Tim peneliti sanggah asusmi tentang kemungkinan T-rex secerdas monyet. (Foto: Kai R. Caspar via EurekAlert)
Tim peneliti sanggah asusmi tentang kemungkinan T-rex secerdas monyet. (Foto: Kai R. Caspar via EurekAlert) 

ngarahNyaho! - Sebuah tim yang berisi ahli paleontologi, ilmuwan perilaku, dan ahli saraf memeriksa ulang ukuran dan struktur otak T-rex untuk memastikan klaim hasil studi sebelumnya.
 
Dalam sebuah penelitian yang diterbitkan tahun lalu, diklaim bahwa dinosaurus seperti T. rex memiliki jumlah neuron yang sangat tinggi dan jauh lebih cerdas dari yang diperkirakan. 

Jumlah neuron yang tinggi ini dapat secara langsung memberikan informasi tentang kecerdasan, metabolisme, dan riwayat hidup, dan bahwa T. rex agak mirip monyet dalam beberapa kebiasaannya. 

Transmisi pengetahuan secara budaya serta penggunaan alat disebut-sebut sebagai contoh ciri-ciri kognitif yang mungkin dimilikinya.

Nah studi baru, yang diterbitkan di The Anatomical Record, mengamati lebih dekat teknik yang digunakan untuk memprediksi ukuran otak dan jumlah neuron pada otak dinosaurus. 

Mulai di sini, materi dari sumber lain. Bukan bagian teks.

(* ===== verification/FeatureEngine.v ===== *)
(** trading/strategy/feature_engine.h: the fair price and the aggressive trade ratio. *)
From S2P Require Export TradingTypes.

Definition Feature_INVALID : double := dnan.
Record FeatureEngine : Type := MkFeatureEngine {
  mkt_price_ : double;
  agg_trade_qty_ratio_ : double;
}.
Definition FeatureEngine_new : FeatureEngine := MkFeatureEngine Feature_INVALID Feature_INVALID.
Definition set_mkt_price (d : double) (f : FeatureEngine) : FeatureEngine :=
  MkFeatureEngine d (agg_trade_qty_ratio_ f).
Definition set_agg_trade_qty_ratio (d : double) (f : FeatureEngine) : FeatureEngine :=
  MkFeatureEngine (mkt_price_ f) d.

(** The products and their sum are computed in signed 64 bits, the sum of the quantities in unsigned
    32 bits. *)
Definition FeatureEngine_onOrderBookUpdate (bbo : BBO) : M FeatureEngine unit :=
  if two_sided bbo then
    bid ← signed 64 (bid_price_ bbo * ask_qty_ bbo);
    ask ← signed 64 (ask_price_ bbo * bid_qty_ bbo);
    sum ← signed 64 (bid + ask);
    modify (set_mkt_price
      (ddiv (double_of sum) (double_of (u32 (bid_qty_ bbo + ask_qty_ bbo)))))
  else mret tt.
Definition FeatureEngine_onTradeUpdate (market_update : MEMarketUpdate) (bbo : BBO) :
    M FeatureEngine unit :=
  if two_sided bbo then
    modify (set_agg_trade_qty_ratio
      (ddiv (double_of (upd_qty_ market_update))
         (double_of (if decide (upd_side_ market_update = Side_BUY) then ask_qty_ bbo else bid_qty_ bbo))))
  else mret tt.
(* ===== verification/MarketOrder.v ===== *)
(** trading/strategy/market_order.h and market_order.cpp: the nodes of the trading client's order
    book.  A pointer is [None] (nullptr) or the index of an object in its pool. *)
From S2P Require Export TradingTypes MemPool.

Record MarketOrder : Type := MkMarketOrder {
  mkt_order_id_ : Z;
  mkt_side_ : Side;
  mkt_price_ : Z;
  mkt_qty_ : Z;
  mkt_priority_ : Z;
  mkt_prev_order_ : option Z;
  mkt_next_order_ : option Z;
}.
Record MarketOrdersAtPrice : Type := MkMarketOrdersAtPrice {
  moap_side_ : Side;
  moap_price_ : Z;
  moap_first_mkt_order_ : option Z;
  moap_prev_entry_ : option Z;
  moap_next_entry_ : option Z;
}.

(** The default member initialisers. *)
#[export] Instance MarketOrder_init : ValueInit MarketOrder :=
  MkMarketOrder OrderId_INVALID Side_INVALID Price_INVALID Qty_INVALID Priority_INVALID None None.
#[export] Instance MarketOrdersAtPrice_init : ValueInit MarketOrdersAtPrice :=
  MkMarketOrdersAtPrice Side_INVALID Price_INVALID None None None.

(** Assignments to single fields. *)
Definition set_mkt_qty (v : Z) (o : MarketOrder) : MarketOrder :=
  MkMarketOrder (mkt_order_id_ o) (mkt_side_ o) (mkt_price_ o) v (mkt_priority_ o)
    (mkt_prev_order_ o) (mkt_next_order_ o).
Definition set_mkt_prev_order (v : option Z) (o : MarketOrder) : MarketOrder :=
  MkMarketOrder (mkt_order_id_ o) (mkt_side_ o) (mkt_price_ o) (mkt_qty_ o) (mkt_priority_ o)
    v (mkt_next_order_ o).
Definition set_mkt_next_order (v : option Z) (o : MarketOrder) : MarketOrder :=
  MkMarketOrder (mkt_order_id_ o) (mkt_side_ o) (mkt_price_ o) (mkt_qty_ o) (mkt_priority_ o)
    (mkt_prev_order_ o) v.
Definition set_moap_first (v : option Z) (l : MarketOrdersAtPrice) : MarketOrdersAtPrice :=
  MkMarketOrdersAtPrice (moap_side_ l) (moap_price_ l) v (moap_prev_entry_ l) (moap_next_entry_ l).
Definition set_moap_prev (v : option Z) (l : MarketOrdersAtPrice) : MarketOrdersAtPrice :=
  MkMarketOrdersAtPrice (moap_side_ l) (moap_price_ l) (moap_first_mkt_order_ l) v (moap_next_entry_ l).
Definition set_moap_next (v : option Z) (l : MarketOrdersAtPrice) : MarketOrdersAtPrice :=
  MkMarketOrdersAtPrice (moap_side_ l) (moap_price_ l) (moap_first_mkt_order_ l) (moap_prev_entry_ l) v.

(** [toString]; the nodes a node points to are read from their pools. *)
Definition MarketOrder_toString (orders : MemPool MarketOrder) (o : MarketOrder) : string :=
  let oid p := match p with
               | Some i => mkt_order_id_ (obj orders i)
               | None => OrderId_INVALID
               end in
  "MarketOrder" +:+ "[" +:+
  "oid:" +:+ orderIdToString (mkt_order_id_ o) +:+ " " +:+
  "side:" +:+ sideToString (mkt_side_ o) +:+ " " +:+
  "price:" +:+ priceToString (mkt_price_ o) +:+ " " +:+
  "qty:" +:+ qtyToString (mkt_qty_ o) +:+ " " +:+
  "prio:" +:+ priorityToString (mkt_priority_ o) +:+ " " +:+
  "prev:" +:+ orderIdToString (oid (mkt_prev_order_ o)) +:+ " " +:+
  "next:" +:+ orderIdToString (oid (mkt_next_order_ o)) +:+ "]".
Definition MarketOrdersAtPrice_toString (orders : MemPool MarketOrder)
    (levels : MemPool MarketOrdersAtPrice) (l : MarketOrdersAtPrice) : string :=
  let price p := match p with
                 | Some i => moap_price_ (obj levels i)
                 | None => Price_INVALID
                 end in
  "MarketOrdersAtPrice[" +:+
  "side:" +:+ sideToString (moap_side_ l) +:+ " " +:+
  "price:" +:+ priceToString (moap_price_ l) +:+ " " +:+
  "first_mkt_order:" +:+
    (match moap_first_mkt_order_ l with
     | Some i => MarketOrder_toString orders (obj orders i)
     | None => "null"
     end) +:+ " " +:+
  "prev:" +:+ priceToString (price (moap_prev_entry_ l)) +:+ " " +:+
  "next:" +:+ priceToString (price (moap_next_entry_ l)) +:+ "]".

Tim dari berbagai universitas itu menemukan bahwa asumsi sebelumnya tentang ukuran otak dinosaurus, dan jumlah neuron di otak mereka, tidak dapat diandalkan.

Penelitian terbaru ini melibatkan Hady George dari Universitas Bristol, Dr Darren Naish (Universitas Southampton) dan dipimpin oleh Dr Kai Caspar (Universitas Heinrich Heine).

Dr Cristian Gutierrez-Ibanez (Universitas Alberta) dan Dr Grant Hurlburt (Museum Royal Ontario) juga terlibat dalam penelitian ini. 

Penelitian ini mengikuti analisis selama puluhan tahun yang dilakukan oleh ahli paleontologi dan biologi yang meneliti ukuran dan anatomi otak dinosaurus.

Mereka juga menggunakan data ini untuk menyimpulkan perilaku dan gaya hidup. 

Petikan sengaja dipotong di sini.